**Task directions**
Here is the task for the records below: repeat exactly the lines from the one with "item_line <$> its'." to the one with "Lemma sort_index_files_spec st", both included, and nothing else.

────────────────────────────────────────

(* ===== verification/RefLists.v ===== *)
(** * Lists of strings without duplicates (common/dir_security.c, common/punt_ref.c)

    The hosts of tcp wrappers that may use the security directive or may not,
    and the servers a client is sent to for what this server does not hold.
    Both are lists of strings that are distinct up to the case, with the same
    operations and a file with one entry in a line. *)

From stdpp Require Import relations.
From S2P Require Import Prelude CLib CString Misc DlList IpNetwork Types Stdio FileInfo ConfigFile FileNames.
From S2P Require Import Regexp RegexpSyntax RegexpMatch.

(** the lines that are entries *)
Definition is_entry (line : cstr) : bool := match line with [] => false | c :: _ => negb (c =c chr 35) end.
(** an entry that is read back as it is *)
Definition entry (s : cstr) : Prop := clean_datum s ∧ is_entry s = true ∧ (length s + 1 < BUFSIZ)%nat.
(** the lines that are entries, and strings up to the case *)
Definition entries (ls : list cstr) : list cstr := filter (λ s, is_entry s = true) ls.
Definition folded (s : cstr) : cstr := tolower <$> s.
#[export] Instance entry_dec s : Decision (entry s).
Proof. unfold entry. apply _. Defined.

Lemma entries_cons line ls : entries (line :: ls) = if is_entry line then line :: entries ls else entries ls.
Proof. unfold entries. rewrite filter_cons. by destruct (is_entry line). Qed.

(** ** Lists with a key *)

Section Keys.
Context {A : Type} (key : A → cstr).
Implicit Types (l : list A) (s : cstr).

(** is there an element with this key *)
Definition has_key l s : bool := existsb (λ a, STR_EQ (key a) s) l.
(** the keys are distinct up to the case *)
Definition distinct_keys l : Prop := NoDup ((λ a, folded (key a)) <$> l).
#[export] Instance distinct_keys_dec l : Decision (distinct_keys l).
Proof. unfold distinct_keys. apply _. Defined.
(** the first of them goes *)
Fixpoint del_key l s : list A :=
  match l with
  | [] => []
  | a :: l => if STR_EQ (key a) s then l else a :: del_key l s
  end.
(* ===== verification/IndexSort.v ===== *)
(** * Sorting the index files (mkdb/index.c)

    sort_index_files hands every temporary index file to the sort program,
    which orders its lines by fields that colons separate.  The program itself
    is outside of the repository: it is a function on lists of lines whose
    contract, the class [SortProgram], is that of its manual in the C locale.
    The two forms of SORT_COMMAND, chosen when index.c is compiled, name
    different keys. *)

From S2P Require Import Prelude CLib CString Misc DlList IpNetwork Types Stdio FilePath IndexLine.
From S2P Require Import BinSearch Records Index FileInfo.
From stdpp Require Import sorting.
Local Open Scope Z_scope.

(** ** Comparison functions *)

(** A comparison answers with the sign of the order, as strcmp does. *)
Class Comparison {A} (cmp : A → A → Z) : Prop := {
  cmp_opp a b : cmp b a = - cmp a b;
  cmp_trans a b c : cmp a b ≤ 0 → cmp b c ≤ 0 → cmp a c ≤ 0 }.

#[export] Instance strcmp_comparison : Comparison strcmp.
Proof. split; [intros; apply strcmp_opp|apply strcmp_le_trans]. Qed.
Definition num_cmp (a b : Z) : Z := Z.sgn (a - b).
#[export] Instance num_comparison : Comparison num_cmp.
Proof. unfold num_cmp. split; intros; lia. Qed.

(** a later key decides when the earlier one is equal *)
Definition then_by {A} (cmp1 cmp2 : A → A → Z) (a b : A) : Z :=
  if cmp1 a b =? 0 then cmp2 a b else cmp1 a b.
Definition by_key {A B} (f : A → B) (cmp : B → B → Z) (a b : A) : Z := cmp (f a) (f b).

#[export] Instance by_key_comparison {A B} (f : A → B) cmp :
  Comparison cmp → Comparison (by_key f cmp).
Proof. intros [H1 H2]. unfold by_key. split; intros; [apply H1|by eapply H2]. Qed.

#[export] Instance then_by_comparison {A} (cmp1 cmp2 : A → A → Z) :
  Comparison cmp1 → Comparison cmp2 → Comparison (then_by cmp1 cmp2).
Proof.
  intros [O1 T1] [O2 T2]. unfold then_by. split.
  - intros a b. rewrite (O1 a b), (O2 a b).
    destruct (Z.eqb_spec (cmp1 a b) 0), (Z.eqb_spec (- cmp1 a b) 0); lia.
  - intros a b c Hab Hbc.
    assert (cmp1 a b ≤ 0) as Ha by (destruct (Z.eqb_spec (cmp1 a b) 0); lia).
    assert (cmp1 b c ≤ 0) as Hb by (destruct (Z.eqb_spec (cmp1 b c) 0); lia).
    pose proof (T1 _ _ _ Ha Hb). destruct (Z.eqb_spec (cmp1 a c) 0) as [E|]; [|done].
    pose proof (O1 a c). pose proof (O1 a b). pose proof (O1 b c).
    pose proof (T1 b c a Hb ltac:(lia)). pose proof (T1 c a b ltac:(lia) Ha).
    rewrite (proj2 (Z.eqb_eq (cmp1 a b) 0)) in Hab by lia.
    rewrite (proj2 (Z.eqb_eq (cmp1 b c) 0)) in Hbc by lia. by eapply T2.
Qed.

Lemma cmp_total {A} (cmp : A → A → Z) `{!Comparison cmp} a b : cmp a b ≤ 0 ∨ cmp b a ≤ 0.
Proof. pose proof (cmp_opp a b). lia. Qed.

(** ** The order of the sort program *)

Fixpoint skip_field (line : cstr) : cstr :=
  match line with
  | [] => []
  | c :: line => if c =c COLON then line else skip_field line
  end.
(** from field [n], counted from 0, to the end of the line *)
Fixpoint from_field (n : nat) (line : cstr) : cstr :=
  match n with O => line | S n => from_field n (skip_field line) end.
Definition one_field (n : nat) (line : cstr) : cstr :=
  takewhile (λ c, negb (c =c COLON)) (from_field n line).
(** the value of a key with the flag n: blanks, a minus sign, digits *)
Definition sort_number (s : cstr) : Z :=
  match dropwhile isspace s with
  | c :: s' => if c =c chr 45 then - digits_val 0 s' else digits_val 0 (c :: s')
  | [] => 0
  end.

(** [NEW_STYLE_BIN_SORT]: -k 5,5 -k 4,4n; otherwise: +4 +3.  Lines with equal
    keys are ordered by all of their bytes. *)
Inductive sort_style := OLD_STYLE_SORT | NEW_STYLE_BIN_SORT.
Definition SORT_COMMAND (st : sort_style) : cstr → cstr → Z :=
  match st with
  | OLD_STYLE_SORT =>
      then_by (by_key (from_field 4) strcmp) (then_by (by_key (from_field 3) strcmp) strcmp)
  | NEW_STYLE_BIN_SORT =>
      then_by (by_key (one_field 4) strcmp)
        (then_by (by_key (λ l, sort_number (one_field 3 l)) num_cmp) strcmp)
  end.
#[export] Instance SORT_COMMAND_comparison st : Comparison (SORT_COMMAND st).
Proof. destruct st; apply _. Qed.

Definition in_order (st : sort_style) (a b : cstr) : Prop := SORT_COMMAND st a b ≤ 0.
#[export] Instance in_order_dec st a b : Decision (in_order st a b).
Proof. unfold in_order. apply _. Defined.
#[export] Instance in_order_trans st : Transitive (in_order st).
Proof. intros a b c. apply cmp_trans. Qed.
#[export] Instance in_order_total st : Total (in_order st).
Proof. intros a b. apply cmp_total, _. Qed.

(** What is relied on: when the program succeeds, its output holds the lines
    of its input in order. *)
Class SortProgram (st : sort_style) (run_sort : list cstr → option (list cstr)) : Prop := {
  sort_permutes ls ls' : run_sort ls = Some ls' → ls' ≡ₚ ls;
  sort_orders ls ls' : run_sort ls = Some ls' → StronglySorted (in_order st) ls' }.

(** a program that keeps the contract *)
Definition sort_lines (st : sort_style) (ls : list cstr) : option (list cstr) :=
  Some (merge_sort (in_order st) ls).
#[export] Instance sort_lines_program st : SortProgram st (sort_lines st).
Proof.
  split; intros ls ls' [= <-]; [apply merge_sort_Permutation|].
  apply Sorted_StronglySorted; [apply _|]. apply Sorted_merge_sort, _.
Qed.

(** ** sort_index_files *)

(** the lines of a file; a last line without a newline is one as well *)
Fixpoint lines_of (cur f : cstr) : list cstr :=
  match f with
  | [] => match cur with [] => [] | _ => [cur] end
  | c :: f => if c =c NL then cur :: lines_of [] f else lines_of (cur ++ [c]) f
  end.

Definition close_index (f : index_fp_struct) : index_fp_struct :=
  IndexFp (ifp_type f) false (real_filename f) (tmp_filename f) (ifp_prefix f) (ifp_text f).

Section SortFiles.
Context (run_sort : list cstr → option (list cstr)).

(** An open index file exists, and closing it writes out its text.  A file
    that has never been opened is skipped, unless there is one of its name:
    then fclose gets a null pointer. *)
Fixpoint sort_index_files (fs : filesystem) (files : list index_fp_struct) :
    outcome (bool * filesystem * list index_fp_struct) :=
  match files with
  | [] => Ret (true, fs, [])
  | f :: files =>
      if negb (ifp_open f) then
        if file_exists fs (tmp_filename f) then Fault
        else '(status, fs, files) ← sort_index_files fs files; Ret (status, fs, f :: files)
      else
        let fs := upd fs (tmp_filename f) (Some (ifp_text f)) in
        match run_sort (lines_of [] (ifp_text f)) with
        | None => Ret (false, fs, close_index f :: files)
        | Some ls =>
            let fs := upd fs (real_filename f) (Some (text ls)) in
            let fs := default fs (unlink fs (tmp_filename f)) in
            '(status, fs, files) ← sort_index_files fs files;
            Ret (status, fs, close_index f :: files)
        end
  end.
End SortFiles.

Lemma lines_of_line l f cur : NL ∉ l → lines_of cur (l ++ NL :: f) = (cur ++ l) :: lines_of [] f.
Proof.
  revert cur. induction l as [|c l IH]; intros cur Hl; cbn [app lines_of].
  - by rewrite char_eqb_refl, app_nil_r.
  - apply not_elem_of_cons in Hl as [Hc Hl].
    rewrite (proj2 (char_eqb_neq c NL)) by congruence. by rewrite IH, <-app_assoc.
Qed.

Lemma sorted_lines_of_text ls : Forall is_line ls → lines_of [] (text ls) = ls.
Proof.
  induction 1 as [|l ls [Hl _] _ IH]; [done|]. by rewrite text_cons, lines_of_line, IH.
Qed.

(** ** Sorted lines are sorted by value *)

(** the line of an item that has a value *)
Definition item_line (it : index_struct) : cstr :=
  match index_line it with Ret s => s | _ => [] end.
Lemma item_line_value it v :
  value it = Some v →
  item_line it = print_Z (offset it) ++ COLON :: print_Z (data_file_no it) ++ COLON ::
                 print_Z (deleted_flag it) ++ COLON :: print_Z (attribute_id it) ++ COLON :: v.
Proof. intros H. unfold item_line, index_line. by rewrite H. Qed.

Lemma skip_field_app u s : COLON ∉ u → skip_field (u ++ COLON :: s) = s.
Proof.
  induction u as [|c u IH]; intros Hu; cbn [app skip_field]; [by rewrite char_eqb_refl|].
  apply not_elem_of_cons in Hu as [Hc Hu].
  rewrite (proj2 (char_eqb_neq c COLON)) by congruence. by apply IH.
Qed.

Lemma from_field_4 it v : value it = Some v → from_field 4 (item_line it) = v.
Proof.
  intros Hv. rewrite (item_line_value _ _ Hv). cbn [from_field].
  by rewrite !skip_field_app by apply print_Z_no_colon.
Qed.

Lemma one_field_4 it v : value it = Some v → COLON ∉ v → one_field 4 (item_line it) = v.
Proof.
  intros Hv Hc. unfold one_field. rewrite (from_field_4 _ _ Hv).
  rewrite <-(app_nil_r v) at 1. rewrite takewhile_all; [simpl; by rewrite app_nil_r|].
  apply Forall_forall. intros c Hin. apply negb_true_iff, char_eqb_neq. congruence.
Qed.

(** the values that a style of SORT_COMMAND orders as a whole *)
Definition sortable (st : sort_style) (it : index_struct) : Prop :=
  ∃ v, value it = Some v ∧ (st = OLD_STYLE_SORT ∨ COLON ∉ v).

Lemma in_order_values st a b :
  sortable st a → sortable st b → in_order st (item_line a) (item_line b) →
  strcmp (it_value a) (it_value b) ≤ 0.
Proof.
  intros (v & Hv & Cv) (w & Hw & Cw). unfold in_order, it_value. rewrite Hv, Hw. simpl default.
  assert (∀ (k : cstr → cstr) cmp2, k (item_line a) = v → k (item_line b) = w →
    then_by (by_key k strcmp) cmp2 (item_line a) (item_line b) ≤ 0 → strcmp v w ≤ 0) as Hk.
  { intros k cmp2 Ka Kb. unfold then_by, by_key. rewrite Ka, Kb.
    destruct (Z.eqb_spec (strcmp v w) 0); lia. }
  destruct st; cbn [SORT_COMMAND]; apply Hk;
    by (apply from_field_4 || (apply one_field_4; [done|by destruct Cv, Cw])).
Qed.

Lemma sorted_lines_items st its :
  Forall (sortable st) its → StronglySorted (in_order st) (item_line <$> its) → sorted_items its.
Proof.
  intros Hs. induction Hs as [|it its Hit Hits IH]; intros Ho; [constructor|].
  rewrite fmap_cons in Ho. apply StronglySorted_cons in Ho as [Hx Ho]. constructor; [by apply IH|].
  rewrite Forall_fmap in Hx. rewrite Forall_forall in Hx, Hits |- *. intros it' Hin.
  apply (in_order_values st); [done|by apply Hits|by apply Hx].
Qed.

(** ** What sort_index_files leaves behind *)

(** a temporary file that holds the lines of [its], or was never opened *)
Definition holds_items (st : sort_style) (fs : filesystem) (f : index_fp_struct)
    (its : list index_struct) : Prop :=
  if ifp_open f
  then ifp_text f = text (item_line <$> its) ∧ Forall is_line (item_line <$> its) ∧
       Forall (sortable st) its
  else fs (tmp_filename f) = None.

(** an index file with these items, ordered by their values *)
Definition sorted_file (fs : filesystem) (name : cstr) (its : list index_struct) : Prop :=
  ∃ its', its' ≡ₚ its ∧ sorted_items its' ∧ fs name = Some (text (item_line <$> its')).

Lemma run_sort_items st run_sort its ls :
  SortProgram st run_sort → Forall (sortable st) its →
  run_sort (item_line <$> its) = Some ls →
  ∃ its', its' ≡ₚ its ∧ sorted_items its' ∧ ls = item_line <$> its'.
Proof.
  intros Hs Hits Hr. destruct (Permutation_map_inv _ _ (sort_permutes _ _ Hr)) as (its' & -> & Hp).
  exists its'. split; [done|]. split; [|done]. apply (sorted_lines_items st).
  - by rewrite <-Hp.
  - by apply (sort_orders _ _ Hr).
Qed.

Lemma sort_index_files_spec st run_sort fs files itss :
  SortProgram st run_sort → (∀ ls, is_Some (run_sort ls)) →
  NoDup (files ≫= index_names) → Forall2 (holds_items st fs) files itss →
  ∃ fs', sort_index_files run_sort fs files = Ret (true, fs', (λ f, if ifp_open f then close_index f else f) <$> files) ∧
    Forall2 (λ f its, ifp_open f = true → sorted_file fs' (real_filename f) its ∧
                                          fs' (tmp_filename f) = None) files itss ∧
    (∀ n, n ∉ files ≫= index_names → fs' n = fs n).
Proof.
  intros Hsort Hok. revert fs itss. induction files as [|f files IH]; intros fs itss Hnd Hf;
    inversion Hf as [|? its ? itss' Hi Hfs]; subst; [by exists fs|].
  cbn [mbind list_bind] in Hnd |- *. apply NoDup_app in Hnd as (Hn1 & Hn & Hnd).
  assert (real_filename f ≠ tmp_filename f) as Hrt.
  { apply NoDup_cons in Hn1 as [Hn1 _]. intros E. apply Hn1. rewrite E. left. }
  assert (∀ fs', (∀ n, n ∉ index_names f → fs' n = fs n) → Forall2 (holds_items st fs') files itss') as Hkeep.
  { intros fs' Hout. eapply Forall2_impl_in; [exact Hfs|]. intros g its2 Hg. unfold holds_items.
    destruct (ifp_open g); [done|]. intros <-. apply Hout. intros Hin. apply (Hn _ Hin).
    apply list_elem_of_bind. exists g. split; [right; left|done]. }
  cbn [sort_index_files]. unfold holds_items in Hi. destruct (ifp_open f) eqn:Eo; cbn [negb].
  - destruct Hi as (Ht & Hl & Hsb). rewrite Ht, sorted_lines_of_text by done.
    destruct (Hok (item_line <$> its)) as [ls Hls]. rewrite Hls.
    destruct (run_sort_items _ _ _ _ Hsort Hsb Hls) as (its' & Hp & Hso & ->).
    set (fs1 := upd fs (tmp_filename f) _). set (fs2 := upd fs1 (real_filename f) _).
    set (fs3 := default fs2 (unlink fs2 (tmp_filename f))).
    assert (fs3 = upd fs2 (tmp_filename f) None) as E3.
    { subst fs3. unfold unlink, file_exists. rewrite bool_decide_true; [done|].
      subst fs2 fs1. unfold upd. rewrite bool_decide_false, bool_decide_true by congruence. by eexists. }
    assert (fs3 (tmp_filename f) = None) as Et by (rewrite E3; unfold upd; by rewrite bool_decide_true).
    assert (fs3 (real_filename f) = Some (text (item_line <$> its'))) as Er.
    { rewrite E3. unfold fs2, upd. by rewrite bool_decide_false, bool_decide_true by congruence. }
    assert (∀ n, n ∉ index_names f → fs3 n = fs n) as Eo3.
    { intros n Hin. rewrite E3. unfold fs2, fs1, upd. unfold index_names in Hin.
      rewrite !not_elem_of_cons in Hin. by rewrite !bool_decide_false by naive_solver. }
    destruct (IH fs3 itss' Hnd (Hkeep _ Eo3)) as (fs' & -> & Hsf & Hout).
    cbn [mbind outcome_bind]. exists fs'. rewrite fmap_cons, Eo. split; [done|]. split.
    + constructor; [|done]. intros _. unfold sorted_file.
      rewrite (Hout (real_filename f)), (Hout (tmp_filename f)) by (apply Hn; unfold index_names; rewrite !elem_of_cons; auto). split; [|done]. by exists its'.
    + intros n Hin. apply not_elem_of_app in Hin as [Hin1 Hin2]. rewrite Hout by done. by apply Eo3.
  - assert (file_exists fs (tmp_filename f) = false) as ->.
    { unfold file_exists. rewrite Hi. by apply bool_decide_false; intros []. }
    destruct (IH fs itss' Hnd (Hkeep fs ltac:(done))) as (fs' & -> & Hsf & Hout).
    cbn [mbind outcome_bind]. exists fs'. rewrite fmap_cons, Eo. split; [done|]. split.
    + constructor; [|done]. congruence.
    + intros n Hin. apply not_elem_of_app in Hin as [Hin1 Hin2]. by apply Hout.
Qed.
(* ===== verification/IndexFiles.v ===== *)
(** * Indexing data files (mkdb/index.c, mkdb/fileinfo.c, mkdb/index_file.c)

    index_files enters the data files in the master file list, locked, writes
    and sorts their index lines, and enters the index files; the entry points
    find the class and build the lists of files.  Whether the two changes of
    the master list get their lock are arguments, as are the directory listing
    and the sort program. *)

From S2P Require Import Prelude CLib CString Misc DlList IpNetwork Types Stdio ValidateRec FilePath IndexLine.
From S2P Require Import BinSearch Records Index FileInfo IndexSort.
Local Open Scope Z_scope.

(** ** File structs from the file system *)

(** stat gives the size of a file that exists *)
Definition build_base_file_struct (fs : filesystem) (file_name : cstr) (t : mkdb_file_type) (num_recs : Z) :
    option file_struct :=
  f ← fs file_name; Some (File t file_name 0 (Z.of_nat (length f)) num_recs false None).
Definition build_tmp_base_file_struct (fs : filesystem) (tmp_filename : cstr) (base_template : option cstr)
    (t : mkdb_file_type) (num_recs : Z) : option new_file :=
  f ← fs tmp_filename;
  Some (NewFile (File t [] 0 (Z.of_nat (length f)) num_recs false None) tmp_filename (default [] base_template)).

Fixpoint build_file_list_by_names (fs : filesystem) (path : buf) (t : mkdb_file_type)
    (base_dir : option cstr) (names : list (option cstr)) : outcome (bool * list file_struct) :=
  match names with
  | [] => Ret (false, [])
  | Some ((_ :: _) as name) :: names =>
      full ← path_rel_to_full path MAX_FILE name base_dir;
      let path := default path full in
      '(status, files) ← build_file_list_by_names fs path t base_dir names;
      match build_base_file_struct fs (cstring path) t 0 with
      | None => Ret (status, files)
      | Some df => Ret (true, df :: files)
      end
  | _ :: names => build_file_list_by_names fs path t base_dir names
  end.

(** [dir]: the names that readdir gives, [None] when opendir fails *)
Fixpoint suffix_files (fs : filesystem) (path : buf) (t : mkdb_file_type) (base_dir suffix : cstr)
    (names : list cstr) : outcome (list file_struct) :=
  match names with
  | [] => Ret []
  | name :: names =>
      if bool_decide (strncmp (reverse suffix) (reverse name) (length suffix) = 0) then
        full ← path_rel_to_full path MAX_FILE name (Some base_dir);
        let path := default path full in
        files ← suffix_files fs path t base_dir suffix names;
        match build_base_file_struct fs (cstring path) t 0 with
        | None => Ret files
        | Some fi => Ret (fi :: files)
        end
      else suffix_files fs path t base_dir suffix names
  end.
Definition build_file_list_by_suffix (fs : filesystem) (dir : cstr → option (list cstr)) (path : buf)
    (t : mkdb_file_type) (base_dir suffix : cstr) : outcome (bool * list file_struct) :=
  match base_dir, suffix with
  | [], _ | _, [] => Ret (false, [])
  | _, _ =>
      if decide (Z.of_nat (length suffix) < MAX_FILE) then
        match dir base_dir with
        | None => Ret (false, [])
        | Some names => files ← suffix_files fs path t base_dir suffix names; Ret (true, files)
        end
      else Fault
  end.

(** every file of the list that exists *)
Definition unlink_file_list (fs : filesystem) (file_list : list file_struct) : filesystem :=
  foldl (λ fs f, if file_exists fs (filename f) then default fs (unlink fs (filename f)) else fs) fs file_list.

Definition unlink_index_tmp_files (fs : filesystem) (index_file_list : list index_fp_struct) : filesystem :=
  foldl (λ fs f, default fs (unlink fs (tmp_filename f))) fs index_file_list.

(** ** index_files *)

Definition cursor_of {A} (l : list A) : DL.cursor A :=
  match l with [] => None | x :: r => Some ([], x, r) end.

Section IndexFiles.
Context (regexec : cstr → cstr → bool) (metaphone : cstr → cstr) (ni0 : netinfo)
        (fopen_ok : cstr → bool) (check_record : record_check)
        (run_sort : list cstr → option (list cstr)).
(** get_root_dir(), the uninitialised arrays for paths, the locks *)
Context (root_dir : option cstr) (file_path : buf) (lock_first lock_second : bool).

(** the index files that sorting has made, to be named and listed *)
Definition new_index_files (fs : filesystem) (c : class_struct) (index_num_recs : Z)
    (files : list index_fp_struct) : list new_file :=
  omap (λ f, nf ← build_tmp_base_file_struct fs (real_filename f) None (ifp_type f) index_num_recs;
             Some (NewFile (nf_file nf) (nf_tmp nf)
                     (generate_index_file_basename (ifp_type f) (db_dir c) (Some (ifp_prefix f))))) files.

(** The status, the files of the system and, when it is TRUE, what data_file_list
    is then: the files that gave index lines, with their numbers.  When indexing
    fails only the files that had nothing to index are taken out of the master
    list again: the call appends the wrong list to the other. *)
Definition index_files_run (fs : filesystem) (c : class_struct) (aa : auth_area_struct)
    (index_file_list : list index_fp_struct) (data_file_list : list file_struct)
    (validate_flag : Z) (hold_lock_flag : bool) : outcome (bool * filesystem * list file_struct) :=
  let modify lock fs add del md un := modify_file_list root_dir file_path lock fs c add del md un None in
  if bool_decide (data_file_list = []) || bool_decide (index_file_list = []) then
    '(_, fs, _) ← modify lock_first fs None None None None; Ret (true, fs, data_file_list)
  else
    '(status, fs, added) ← modify lock_first fs (Some ((λ f, NewFile f [] []) <$> data_file_list)) None None None;
    if negb status then Ret (false, fs, added)
    else
      '(status, s) ← index_files_loop regexec metaphone ni0 fopen_ok check_record
                       (S (length added)) fs c aa validate_flag (IfState (cursor_of added) [] 0 index_file_list);
      '(status, fs, files) ←
        (if negb status then Ret (false, fs, if_files s) else sort_index_files run_sort fs (if_files s));
      if negb status then
        let fs := unlink_index_tmp_files fs files in
        '(_, fs, _) ← modify lock_second fs None (Some (delete_list s)) None None;
        Ret (false, fs, z_list (data_files s) ++ delete_list s)
      else
        let add_list := new_index_files fs c (index_num_recs s) files in
        let ds := z_list (data_files s) in
        '(_, fs, _) ← modify lock_second fs (Some add_list) (Some (delete_list s)) (Some ds)
                        (if hold_lock_flag then None else Some ds);
        Ret (true, fs, ds).
Definition index_files (fs : filesystem) (c : class_struct) (aa : auth_area_struct)
    (index_file_list : list index_fp_struct) (data_file_list : list file_struct)
    (validate_flag : Z) (hold_lock_flag : bool) : outcome (bool * filesystem) :=
  '(status, fs, _) ← index_files_run fs c aa index_file_list data_file_list validate_flag hold_lock_flag; Ret (status, fs).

────────────────────────────────────────

**Reply**
  ∃ its', its' ≡ₚ its ∧ sorted_items its' ∧ ls = item_line <$> its'.
Proof.
  intros Hs Hits Hr. destruct (Permutation_map_inv _ _ (sort_permutes _ _ Hr)) as (its' & -> & Hp).
  exists its'. split; [done|]. split; [|done]. apply (sorted_lines_items st).
  - by rewrite <-Hp.
  - by apply (sort_orders _ _ Hr).
Qed.

Lemma sort_index_files_spec st run_sort fs files itss :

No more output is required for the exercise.